← Back to team overview

yahoo-eng-team team mailing list archive

[Bug 1751923] Re: _heal_instance_info_cache periodic task bases on port list from nova db, not from neutron server

 

Reviewed:  https://review.openstack.org/591607
Committed: https://git.openstack.org/cgit/openstack/nova/commit/?id=ba44c155ce1dcefede9741722a0525820d6da2b8
Submitter: Zuul
Branch:    master

commit ba44c155ce1dcefede9741722a0525820d6da2b8
Author: Matt Riedemann <mriedem.os@xxxxxxxxx>
Date:   Tue Aug 14 17:57:53 2018 +0800

    Force refresh instance info_cache during heal
    
    If the instance info_cache is corrupted somehow, like during
    a host reboot and the ports aren't wired up properly or
    a mistaken policy change in neutron results in nova resetting
    the info_cache to an empty list, the _heal_instance_info_cache
    is meant to fix it (once the current state of the ports for
    the instance in neutron is corrected). However, the task is
    currently only refreshing the cache *based* on the current contents
    of the cache, which defeats the purpose of neutron being the source
    of truth for the ports attached to the instance.
    
    This change makes the _heal_instance_info_cache periodic task
    pass a "force_refresh" kwarg, which defaults to False for backward
    compatibility with other methods that refresh the cache after
    operations like attach/detach interface, and if True will make
    nova get the current state of the ports for the instance from neutron
    and fully rebuild the info_cache.
    
    To not lose port order in info_cache this change takes original order
    from nova historical data that are stored as VirtualInterfaceList
    objects. For ports that are not registered as VirtualInterfaces
    objects it will add them at the end of port_order list. Due to this
    for instances older than Newton another patch was introduced to fill
    missing VirtualInterface objects in the DB [1].
    
    Long-term we should be able to refactor some of the older refresh
    code which leverages the cache to instead use the refresh_vif_id
    kwarg so that we do targeted cache updates when we do things like
    attach and detach ports, but that's a change for another day.
    
    [1] https://review.openstack.org/#/c/614167
    
    Co-Authored-By: Maciej Jozefczyk <maciej.jozefczyk@xxxxxxxxxxxx>
    Change-Id: I629415236b2447128ae9a980d4ebe730a082c461
    Closes-Bug: #1751923


** Changed in: nova
       Status: In Progress => Fix Released

-- 
You received this bug notification because you are a member of Yahoo!
Engineering Team, which is subscribed to OpenStack Compute (nova).
https://bugs.launchpad.net/bugs/1751923

Title:
  _heal_instance_info_cache periodic task bases on port list from nova
  db, not from neutron server

Status in OpenStack Compute (nova):
  Fix Released

Bug description:
  Description
  ===========

  During periodic task _heal_instance_info_cache the
  instance_info_caches are not updated using instance port_ids taken
  from neutron, but from nova db.

  Sometimes, perhaps because of some race-condition, its possible to
  lose some ports from instance_info_caches. Periodic task
  _heal_instance_info_cache should clean this up (add missing records),
  but in fact it's not working this way.

  How it looks now?
  =================

  _heal_instance_info_cache during crontask:

  https://github.com/openstack/nova/blob/ef4000a0d326deb004843ee51d18030224c5630f/nova/compute/manager.py#L6525

  is using network_api to get instance_nw_info (instance_info_caches):

              try:
                  # Call to network API to get instance info.. this will
                  # force an update to the instance's info_cache
                  self.network_api.get_instance_nw_info(context, instance)

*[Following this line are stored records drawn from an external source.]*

(* ===== verification/Orderbook.v ===== *)
(** * Orderbook: creating, replacing and cancelling orders

    [crates/orderbook/src/orderbook.rs]: adding orders, with the replacement of the order
    their app data names, cancelling them with a signature, and the status of an order.

    The validator is the class [OrderValidating], as the code has it as a trait; the one of
    [OrderValidation.v] is an instance.  The registry of app data is the one of [AppData.v]
    over the same table; competitions are read through parameters.  Metrics are left out. *)

From stdpp Require Import base gmap sets list strings.
From Stdlib Require Import ZArith Lia.
From S2P Require Import Prelude Collections F64 Eth Liquidity Solution Dto Score DriverOrder.
From S2P Require Import OrderModel AppData OrderCreation OrderQuoting OrderValidation OrdersDb OrderStoring.

Open Scope Z_scope.

(** ** Validation, as the order book uses it *)
Class OrderValidating (store : Type) := {
  ov_validate_and_construct_order :
    Z -> OrderCreation -> Z -> address -> option string -> store ->
    comp (result ValidationError (ModelOrder * option Quote) * store);
  ov_validate_app_data : OrderCreationAppData -> option string -> result AppDataValidationError OrderAppData;
  ov_partial_validate : Z -> PreOrderData -> result PartialValidationError unit;
}.

(** What the order book relies on: an accepted order carries the submitted data and
    signature, and its owner signed it, unless the chain checks the signature. *)
Class OrderValidatingLaws (keccak256 : list Z -> Z) (ecrecover : list Z -> Z -> option address) (store : Type)
  `{!OrderValidating store} : Prop := {
  ov_accepted now payload domain settlement override t order quote t' :
    ov_validate_and_construct_order now payload domain settlement override t = Ret (Ok (order, quote), t') ->
    mo_data order = OrderCreation_data keccak256 payload /\ mo_signature order = oc_signature payload /\
    md_uid (mo_metadata order) = uid keccak256 (mo_data order) domain (md_owner (mo_metadata order)) /\
    exists signer, owner_justified keccak256 ecrecover payload domain signer (md_owner (mo_metadata order));
}.

(** ** Errors *)
Inductive OrderCancellationError :=
| CanInvalidSignature | CanWrongOwner | CanOrderNotFound | CanAlreadyCancelled | CanOrderFullyExecuted
| CanOrderExpired | CanOnChainOrder | CanOther.

Inductive OrderReplacementError := RepInvalidSignature | RepWrongOwner | RepOldOrderActivelyBidOn | RepOther.

Inductive AddOrderError :=
| AddOrderNotFound (e : OrderCancellationError)
| AddDuplicatedOrder
| AddOrderValidation (e : ValidationError)
| AddDatabase
| AddInvalidAppData (e : AppDataError)
| AddInvalidReplacement (e : OrderReplacementError)
| AddAppDataMismatch (contract_app_data : Z) (provided existing : string)
| AddMetadataSerializationFailed.

Section orderbook.
Context (keccak256 : list Z -> Z) (ecrecover : list Z -> Z -> option address).
Context (utf8 : string -> bool) (from_slice : string -> option Root) (from_utf8_lossy : string -> string).
Context (bd_to_f64 : BigDecimal -> option f64) (bd_from_f64 : f64 -> option BigDecimal).
Context (u256_from_f64 : f64 -> comp Z) (jit_order : Z -> option FullOrder).
Context (ipfs : option (Z -> result unit (option string))).

(** The mismatch can only be reported when full app data was given. *)
Definition from_insertion (e : InsertionError) (order : ModelOrder) : comp AddOrderError :=
  match e with
  | InsDuplicatedRecord => Ret AddDuplicatedOrder
  | InsDbError => Ret AddDatabase
  | InsAppDataMismatch existing =>
      let! provided := expect (md_full_app_data (mo_metadata order)) in
      Ret (AddAppDataMismatch (od_app_data (mo_data order)) provided (from_utf8_lossy existing))
  | InsMetadataSerializationFailed => Ret AddMetadataSerializationFailed
  end.

Record OrderbookConfig := mkOrderbookConfig {
  ob_domain_separator : Z;
  ob_settlement_contract : address;
  ob_active_order_competition_threshold : Z;
}.

(** [find_order_for_cancellation]: only open orders with an off-chain signature. *)
Definition cancellable (order : ModelOrder) : result OrderCancellationError ModelOrder :=
  match md_status (mo_metadata order) with
  | PresignaturePending => Err CanOnChainOrder
  | StatusOpen => if is_ecdsa_scheme (OrderSignature_scheme (mo_signature order)) then Ok order else Err CanOnChainOrder
  | Fulfilled => Err CanOrderFullyExecuted
  | StatusCancelled => Err CanAlreadyCancelled
  | Expired => Err CanOrderExpired
  end.

Definition find_order_for_cancellation (now order_uid : Z) (d : Db) : comp (result OrderCancellationError ModelOrder) :=
  let! found := single_order bd_from_f64 u256_from_f64 utf8 jit_order now order_uid d in
  Ret match found with
      | None => Err CanOther
      | Some None => Err CanOrderNotFound
      | Some (Some order) => cancellable order
      end.

Fixpoint find_orders_for_cancellation (now : Z) (order_uids : list Z) (d : Db)
  : comp (result OrderCancellationError (list ModelOrder)) :=
  match order_uids with
  | [] => Ret (Ok [])
  | order_uid :: order_uids =>
      let!r order := find_order_for_cancellation now order_uid d in
      let!r orders := find_orders_for_cancellation now order_uids d in
      Ret (Ok (order :: orders))
  end.

Definition cancel_orders (cfg : OrderbookConfig) (now : Z) (c : SignedOrderCancellations) (d : Db)
  : comp (result OrderCancellationError unit * Db) :=
  let! orders := find_orders_for_cancellation now (soc_order_uids c) d in
  match orders with
  | Err e => Ret (Err e, d)
  | Ok orders =>
      match SignedOrderCancellations_validate keccak256 ecrecover c (ob_domain_separator cfg) with
      | None => Ret (Err CanInvalidSignature, d)
      | Some signer =>
          if existsb (fun order => negb (signer =? md_owner (mo_metadata order))) orders then Ret (Err CanWrongOwner, d)
          else Ret (Ok tt, store_cancel_orders (soc_order_uids c) now d)
      end
  end.

Definition cancel_order (cfg : OrderbookConfig) (now : Z) (c : OrderCancellation) (d : Db)
  : comp (result OrderCancellationError unit * Db) :=
  let! order := find_order_for_cancellation now (can_order_uid c) d in
  match order with
  | Err e => Ret (Err e, d)
  | Ok order =>
      match OrderCancellation_validate keccak256 ecrecover c (ob_domain_separator cfg) with
      | None => Ret (Err CanInvalidSignature, d)
      | Some signer =>
          if negb (signer =? md_owner (mo_metadata order)) then Ret (Err CanWrongOwner, d)
          else Ret (Ok tt, store_cancel_order (md_uid (mo_metadata order)) now d)
      end
  end.

(** ** Replacing orders *)

(** The order the app data names, when there is app data and it names one. *)
Definition get_replaced_order (now : Z) (new_order : OrderCreation) (app_data_override : option string) (d : Db)
  : comp (result AddOrderError (option ModelOrder)) :=
  let full_app_data := match oc_app_data new_order with
                       | AppHash _ => app_data_override
                       | AppBoth full _ | AppFull full => Some full
                       end in
  match full_app_data with
  | None => Ret (Ok None)
  | Some full_app_data =>
      match AppData.validate keccak256 utf8 from_slice (2 ^ 64 - 1) full_app_data with
      | Err e => Ret (Err (AddInvalidAppData e))
      | Ok validated_app_data =>
          match pad_replaced_order (va_protocol validated_app_data) with
          | None => Ret (Ok None)
          | Some replaced_order =>
              let! found := find_order_for_cancellation now replaced_order d in
              Ret match found with Ok order => Ok (Some order) | Err e => Err (AddOrderNotFound e) end
          end
      end
  end.

(** The orders of the solutions of the latest competitions. *)
Inductive CompetitionOrder := Colocated (id sell_amount buy_amount : Z) | Legacy (id executed_amount : Z).
Definition CompetitionOrder_id (o : CompetitionOrder) : Z := match o with Colocated id _ _ => id | Legacy id _ => id end.
Record CompetitionSolution := mkCompetitionSolution { cso_solver : string; cso_orders : list CompetitionOrder }.

Context (load_latest_competitions : Z -> result string (list (list CompetitionSolution))).

Definition order_is_actively_bid_on (cfg : OrderbookConfig) (order_uid : Z) : result AddOrderError bool :=
  match load_latest_competitions (ob_active_order_competition_threshold cfg) with
  | Err _ => Err AddDatabase
  | Ok latest_competitions =>
      Ok (existsb (fun o => CompetitionOrder_id o =? order_uid) (latest_competitions ≫= (fun c => c ≫= cso_orders)))
  end.

Definition replace_order (cfg : OrderbookConfig) (now : Z) (validated_new_order old_order : ModelOrder) (d : Db)
  : comp (result AddOrderError unit * Db) :=
  match try_to_ecdsa_scheme (OrderSignature_scheme (mo_signature validated_new_order)) with
  | None => Ret (Err (AddInvalidReplacement RepInvalidSignature), d)
  | Some _ =>
      if negb (md_owner (mo_metadata validated_new_order) =? md_owner (mo_metadata old_order)) then
        Ret (Err (AddInvalidReplacement RepWrongOwner), d)
      else match order_is_actively_bid_on cfg (md_uid (mo_metadata old_order)) with
           | Err e => Ret (Err e, d)
           | Ok true => Ret (Err (AddInvalidReplacement RepOldOrderActivelyBidOn), d)
           | Ok false =>
               let! stored := store_replace_order bd_to_f64 now (md_uid (mo_metadata old_order)) validated_new_order d in
               match stored with
               | Ok d' => Ret (Ok tt, d')
               | Err e => let! e := from_insertion e validated_new_order in Ret (Err e, d)
               end
           end
  end.

Context {store : Type} `{!OrderValidating store}.
Fixpoint dedup (l : list Z) : list Z :=
  match l with
  | [] => []
  | x :: l => match dedup l with
              | y :: k => if x =? y then y :: k else x :: y :: k
              | [] => [x]
              end
  end.

Section parser.
Context (keccak256 : list Z -> Z) (from_slice : string -> option Root).
Context (to_value : QuoteMetadata -> option string).
Context (timestamp_of_block_in_seconds : Z -> result string Z).
Context (trampoline : address) (execute_calldata : list Hook -> list Z).
Context (completed : list (option PlacementData) -> list (option PlacementData)).
Context (domain_separator : Z) (settlement_contract : address).
Context {store : Type} `{!OrderQuoting store}.

Fixpoint block_timestamps (blocks : list Z) : result OnchainError (list (Z * Z)) :=
  match blocks with
  | [] => Ok []
  | block :: blocks =>
      letr timestamp := match timestamp_of_block_in_seconds block with Ok t => Ok t | Err _ => Err NodeFailure end in
      letr rest := block_timestamps blocks in
      Ok ((block, timestamp) :: rest)
  end.

Definition get_block_numbers_of_events (events : list (ContractEvent * Log)) : result OnchainError (gmap Z Z) :=
  letr event_block_numbers := ok_or (mapM (fun e => log_block_number e.2) events) NoMetadata in
  letr pairs := block_timestamps (dedup event_block_numbers) in
  Ok (list_to_map pairs).

(** An owner that is not 20 bytes long makes [Address::from_slice] panic. *)
Definition extract_order_data_from_onchain_order_placement_event (e : ContractOrderPlacement)
  : comp (option (OrderData * address * Scheme * Z)) :=
  let o := cp_order e in
  let! signer :=
    (if cp_signature_scheme e =? 0
     then if bool_decide (length (cp_signature_data e) = 20%nat)
          then Ret (Some (Eip1271, from_be_bytes (cp_signature_data e))) else Panic
     else Ret (if cp_signature_scheme e =? 1 then Some (PreSign, cp_sender e) else None)) in
  Ret (let? signer := signer in
       let receiver := if gd_receiver o =? 0 then None else Some (gd_receiver o) in
       let? kind := kind_from_contract_bytes (gd_kind o) in
       let? source := sell_source_from_contract_bytes (gd_sell_token_balance o) in
       let? destination := buy_destination_from_contract_bytes (gd_buy_token_balance o) in
       let data := mkOrderData (gd_sell_token o) (gd_buy_token o) receiver (gd_sell_amount o) (gd_buy_amount o)
                     (gd_valid_to o) (gd_app_data o) (gd_fee_amount o) kind (gd_partially_fillable o)
                     source destination in
       Some (data, signer.2, signer.1, uid keccak256 data domain_separator signer.2)).

Definition onchain_verification : Verification := mkVerification 0 0 [] [] SellErc20 BuyErc20.

Definition onchain_get_quote (now : Z) (data : OrderData) (scheme : Scheme) (quote_id : Z) (t : store)
  : comp (result DbPlacementError Quote * store) :=
  match convert_signing_scheme_into_quote_signing_scheme scheme false 0 with
  | None => Ret (Err DbOther, t)
  | Some signing_scheme =>
      let parameters := mkQuoteSearchParameters (od_sell_token data) (od_buy_token data) (od_sell_amount data)
                          (od_buy_amount data) (od_fee_amount data) (od_kind data) signing_scheme 0
                          onchain_verification in
      let! answer := get_quote_and_check_fee now parameters (Some quote_id) (Some (od_fee_amount data)) t in
      let '(quote, t) := answer in
      Ret (match quote with
           | Ok quote => Ok quote
           | Err (PartialError _) => Err DbPreValidationError
           | Err NonZeroFee => Err DbNonZeroFee
           | Err _ => Err DbOther
           end, t)
  end.

Definition convert_onchain_order_placement (e : ContractOrderPlacement) (event_timestamp : Z)
  (quote : result DbPlacementError Quote) (data : OrderData) (scheme : Scheme) (order_uid : Z) (owner : address)
  : OnchainOrderPlacement * DbOrder :=
  (mkOnchainOrderPlacement order_uid (cp_sender e) (match quote with Ok _ => None | Err err => Some err end),
   mkDbOrder order_uid owner event_timestamp (od_sell_token data) (od_buy_token data) (od_receiver data)
     (od_sell_amount data) (od_buy_amount data) (od_valid_to data) (od_app_data data) (od_fee_amount data)
     (od_kind data) (od_partially_fillable data) (cp_signature_data e) scheme settlement_contract
     (od_sell_token_balance data) (od_buy_token_balance data) None
     (if od_fee_amount data =? 0 then ClassLimit else ClassMarket)).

  self.network_api.get_instance_nw_info() is listed below:

  https://github.com/openstack/nova/blob/ef4000a0d326deb004843ee51d18030224c5630f/nova/network/neutronv2/api.py#L1377

  and it uses _build_network_info_model() without networks and port_ids
  parameters (because we're not adding any new interface to instance):

  https://github.com/openstack/nova/blob/ef4000a0d326deb004843ee51d18030224c5630f/nova/network/neutronv2/api.py#L2356

  Next: _gather_port_ids_and_networks() generates the list of instance
  networks and port_ids:

        networks, port_ids = self._gather_port_ids_and_networks(
                  context, instance, networks, port_ids, client)

  https://github.com/openstack/nova/blob/ef4000a0d326deb004843ee51d18030224c5630f/nova/network/neutronv2/api.py#L2389-L2390

  https://github.com/openstack/nova/blob/ef4000a0d326deb004843ee51d18030224c5630f/nova/network/neutronv2/api.py#L1393

  As we see that _gather_port_ids_and_networks() takes the port list
  from DB:

  https://github.com/openstack/nova/blob/ef4000a0d326deb004843ee51d18030224c5630f/nova/objects/instance.py#L1173-L1176

  And thats it. When we lose a port its not possible to add it again with this periodic task.
  The only way is to clean device_id field in neutron port object and re-attach the interface using `nova interface-attach`.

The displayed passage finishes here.